(Recorded data Opens)

(* ===== verification/IEExample.v ===== *)
(** * Internet Explorer: an example

    A disk with favorites of the past, records of a folder, two pages and a deleted
    page, and a shell with a folder and a page: the theorems on directories, on the
    export and on the import at concrete inputs. *)
From stdpp Require Import prelude gmap strings.
From Stdlib Require Import ZArith Lia String.
From S2P Require Import Prelude Strings Favorites DataCenter PlugInModule TimeHelper FilePath FileSystem Disk PathHelper.
From S2P Require Import PathWalk PathRemove CrcHash Chrome ChromeExport ChromeImport IEPlugIn IEExport IEImport.

(** ** A disk *)

Lemma empty_tree : treeb ∅ = true.
Proof. vm_compute. reflexivity. Qed.

Definition empty_disk : Disk := exist _ ∅ empty_tree.

Definition fav_path : path := [lit "C:"; lit "Users"; lit "Favorites"].

Definition old_disk : Disk := commit (list_to_map [
  ([lit "C:"], NDir);
  ([lit "C:"; lit "boot.ini"], NFile []);
  ([lit "C:"; lit "Users"], NDir);
  (fav_path, NDir);
  (fav_path ++ [lit "a.url"], NFile (lit "http://a/"));
  (fav_path ++ [lit "Old"], NDir);
  (fav_path ++ [lit "Old"; lit "Deep"], NDir);
  (fav_path ++ [lit "Old"; lit "Deep"; lit "b.url"], NFile (lit "http://b/"))]) empty_disk.

Lemma fav_at : dir_at old_disk fav_path.
Proof.
  split; [|vm_compute; reflexivity]. exists (lit "C:"), [lit "Users"; lit "Favorites"].
  split; [done|]. split; [vm_compute; reflexivity|]. split; [done|]. repeat constructor.
Qed.

Lemma old_disk_free : all_free old_disk fav_path.
Proof. done. Qed.

(** Witness of [force_remove_exact]. *)
Lemma force_remove_witness : exists fuel fs', ForceRemoveDir fuel (path_str fav_path) old_disk = Ok (true, fs') /\
  entries fs' !! (fav_path ++ [lit "Old"; lit "Deep"]) = None /\
  entries fs' !! [lit "C:"; lit "boot.ini"] = Some (NFile []).
Proof.
  destruct (force_remove_exact old_disk fav_path fav_at) as (b & fs' & n & Hn & _ & Hout & Hin).
  destruct (Hin old_disk_free) as [-> Hgone]. exists n, fs'. split; [apply Hn; lia|]. split.
  - apply Hgone. change (map upcase fav_path) with fav_path. by exists [lit "Old"; lit "Deep"].
  - rewrite Hout; [vm_compute; reflexivity|]. change (map upcase fav_path) with fav_path.
    intros [x Hx]. apply (f_equal List.length) in Hx. vm_compute in Hx. lia.
Defined.

(** Witness of [sub_dirs_exact]. *)
Lemma sub_dirs_witness : exists fuel vec, GetAllSubDir fuel (path_str fav_path) [] (lit "*") old_disk = Ok (true, vec) /\
  path_str (fav_path ++ [lit "Old"; lit "Deep"]) ∈ vec.
Proof.
  destruct (sub_dirs_exact old_disk fav_path [] fav_at) as (R & n & Hn & _ & _ & _ & Hall).
  assert (Hin : fav_path ++ [lit "Old"; lit "Deep"] ∈ map (map upcase) R).
  { apply (Hall old_disk_free); [vm_compute; reflexivity|]. exists (map upcase fav_path), [lit "Old"; lit "Deep"].
    split; [by left|done]. }
  apply list_elem_of_fmap in Hin as (r & Er & Hr). change upcase with (fun n : wstring => n) in Er. rewrite map_id in Er. subst r.
  exists n, (map path_str R). split; [|by apply list_elem_of_fmap_2].
  rewrite (Hn n (le_n n)). cbn [app]. rewrite length_map. destruct R; [by apply elem_of_nil in Hr|done].
Defined.

(** ** Items of the shell *)

Definition page_info (name url : wstring) : item_info :=
  mkInfo name (Some (mkSystemTime 2012 5 1 7 8 9 0 0, mkSystemTime 2012 5 1 7 8 9 0 0, mkSystemTime 2012 5 1 7 8 9 0 0))
    (lit "Internet Shortcut") false (Url url).

Definition broken_info : item_info := mkInfo (lit "bad") None (lit "Internet Shortcut") false Unresolved.

Definition folder_info (name : wstring) : item_info := mkInfo name None (lit "File folder") true Unresolved.

Definition example_items : list shell_item :=
  [Item broken_info None;
   Item (folder_info (lit "News")) (Some [Item (page_info (lit "A") (lit "http://a/")) None]);
   Item (page_info (lit "B") (lit "http://b/")) None].

Definition example_shell : Shell := mkShell true true 0 (Some example_items).

Definition three_records : heap := list_to_map [(1%positive, FavoriteLineData_new 0); (2%positive, FavoriteLineData_new 0);
  (3%positive, FavoriteLineData_new 0)].

Definition three_pointers : fav_vector := [Some 1%positive; Some 2%positive; Some 3%positive].

(** Witness of [ie_export_exact]: the folder and the two pages. *)
Lemma ie_export_witness : exists h, GetFavoriteCount tm_year example_shell three_records = Ok 3 /\
  ExportFavoriteData tm_year example_shell three_pointers 3 three_records = Ok (1, 3, h).
Proof.
  destruct (ie_export_exact tm_year example_shell example_items three_pointers three_records) as (Hc & He & _).
  - split; [done|]. split; [done|]. split; [done|]. reflexivity.
  - vm_compute. reflexivity.
  - repeat constructor.
  - change (Z.of_nat _) with 3. intros i Hi.
    assert (Hi' : i = 0 \/ i = 1 \/ i = 2) by lia.
    destruct Hi' as [-> |[-> | ->]]; eexists; (split; [reflexivity|by vm_compute; eexists]).
  - eexists. split; [exact Hc|exact He].
Defined.

(** ** Records *)

Definition rec_ (id pid : Z) (folder del : bool) (title url : wstring) : FavoriteLineData :=
  mkFavorite id title pid folder url 0 0 0 0 0 del.

Definition import_heap : heap := list_to_map [
  (1%positive, rec_ 1 0 true false (lit "News") []);
  (2%positive, rec_ 2 1 false false (lit "What?") (lit "http://what/"));
  (3%positive, rec_ 3 0 false true (lit "Gone") (lit "http://gone/"));
  (4%positive, rec_ 4 0 false false (lit "Home") (lit "http://home/"))].

Definition import_vector : fav_vector := [Some 1%positive; Some 2%positive; Some 3%positive; Some 4%positive].

Definition import_targets : list target :=
  [TDir [lit "News"]; TPage [lit "News"] (lit "What?") (lit "http://what/"); TNone; TPage [] (lit "Home") (lit "http://home/")].

Definition fav_names : path := [lit "Users"; lit "Favorites"].

Lemma fav_names_dir : fav_dir (F := Disk) (lit "C:") fav_names.
Proof. split; [vm_compute; reflexivity|done|]. repeat constructor. Qed.

Lemma old_disk_ready : ready (lit "C:") fav_names old_disk.
Proof.
  split; [|vm_compute; reflexivity|done]. intros q Hq Hpre.
  assert (Hin : q ∈ ways fav_path) by by apply elem_of_ways.
  assert (Hall : Forall (fun q => disk_map old_disk !! q = Some NDir) (ways fav_path))
    by (vm_compute; repeat constructor).
  rewrite Forall_forall in Hall. left. split; [by apply Hall|done].
Qed.

Lemma root_news : chain import_heap import_vector 0 [lit "News"].
Proof. apply (chain_root _ _ 0 (rec_ 1 0 true false (lit "News") [])); reflexivity. Qed.

Lemma import_targets_of : Forall2 (target_of import_heap import_vector) (seqZ 0 4) import_targets.
Proof.
  change (seqZ 0 4) with [0; 1; 2; 3]. constructor; [|constructor; [|constructor; [|constructor; [|constructor]]]].
  - eapply (target_dir _ _ _ 1%positive); [reflexivity..|]. apply root_news.
  - eapply (target_page _ _ _ 2%positive (rec_ 2 1 false false (lit "What?") (lit "http://what/")) [lit "News"] (lit "What?")); [reflexivity..|].
    eapply (chain_sub _ _ 1 (rec_ 2 1 false false (lit "What?") (lit "http://what/")) [lit "News"]); [reflexivity|done|].
    apply root_news.
  - by eapply (target_deleted _ _ _ 3%positive).
  - eapply (target_page _ _ _ 4%positive (rec_ 4 0 false false (lit "Home") (lit "http://home/")) [] (lit "Home")); [reflexivity..|].
    apply (chain_root _ _ 3 (rec_ 4 0 false false (lit "Home") (lit "http://home/"))); reflexivity.
Qed.

Lemma import_targets_good : Forall (good_target (F := Disk) (lit "C:") fav_names) import_targets.
Proof. repeat constructor; vm_compute; set_solver. Qed.

Lemma import_no_clash : no_clash (target_dirs (F := Disk) (lit "C:") fav_names import_targets)
  (target_files (F := Disk) (lit "C:") fav_names import_targets).
Proof.
  split; [apply (bool_decide_unpack _); vm_compute; exact I|].
  assert (Hall : Forall (fun f => Forall (fun p => ~ f `prefix_of` p)
      (target_dirs (F := Disk) (lit "C:") fav_names import_targets))
      (map fst (target_files (F := Disk) (lit "C:") fav_names import_targets)))
    by (apply (bool_decide_unpack _); vm_compute; exact I).
  intros f p Hf Hp. rewrite Forall_forall in Hall. specialize (Hall f Hf). rewrite Forall_forall in Hall. auto.
Qed.

(** Witness of [ie_import_exact]: the title [What?] loses its question mark. *)
Lemma ie_import_witness : exists fuel fs',
  ImportFavoriteData (lit "C:\Users") import_heap fuel (Some import_vector) 4 old_disk = Ok (ERROR_OK, 3, fs') /\
  disk_map fs' !! (fav_path ++ [lit "News"; lit "What.url"]) = Some (NFile (lit "http://what/")).
Proof.
  destruct (ie_import_exact (lit "C:\Users") import_heap import_vector (lit "C:") fav_names 4 import_targets old_disk
    fav_names_dir eq_refl eq_refl old_disk_ready eq_refl import_targets_of import_targets_good import_no_clash) as [k Hk].
  destruct (Hk k (le_n k)) as (fs' & Hrun & _ & Hfiles & _). exists k, fs'. split; [exact Hrun|].
  destruct (Hfiles (fav_path ++ [lit "News"; lit "What.url"]) (lit "http://what/")) as (c & Hc & Hp); [left|].
  specialize (Hp I). injection Hp as ->. exact Hc.
Defined.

(Recorded data Closes)

**What is needed**
Copy out the lines above exactly, beginning at the one that contains "apply (chain_root _ _ 3" and ending at the one that contains "(ERROR_OK, 3, fs') /\".

**Answer**
    apply (chain_root _ _ 3 (rec_ 4 0 false false (lit "Home") (lit "http://home/"))); reflexivity.
Qed.

Lemma import_targets_good : Forall (good_target (F := Disk) (lit "C:") fav_names) import_targets.
Proof. repeat constructor; vm_compute; set_solver. Qed.

Lemma import_no_clash : no_clash (target_dirs (F := Disk) (lit "C:") fav_names import_targets)
  (target_files (F := Disk) (lit "C:") fav_names import_targets).
Proof.
  split; [apply (bool_decide_unpack _); vm_compute; exact I|].
  assert (Hall : Forall (fun f => Forall (fun p => ~ f `prefix_of` p)
      (target_dirs (F := Disk) (lit "C:") fav_names import_targets))
      (map fst (target_files (F := Disk) (lit "C:") fav_names import_targets)))
    by (apply (bool_decide_unpack _); vm_compute; exact I).
  intros f p Hf Hp. rewrite Forall_forall in Hall. specialize (Hall f Hf). rewrite Forall_forall in Hall. auto.
Qed.

(** Witness of [ie_import_exact]: the title [What?] loses its question mark. *)
Lemma ie_import_witness : exists fuel fs',
  ImportFavoriteData (lit "C:\Users") import_heap fuel (Some import_vector) 4 old_disk = Ok (ERROR_OK, 3, fs') /\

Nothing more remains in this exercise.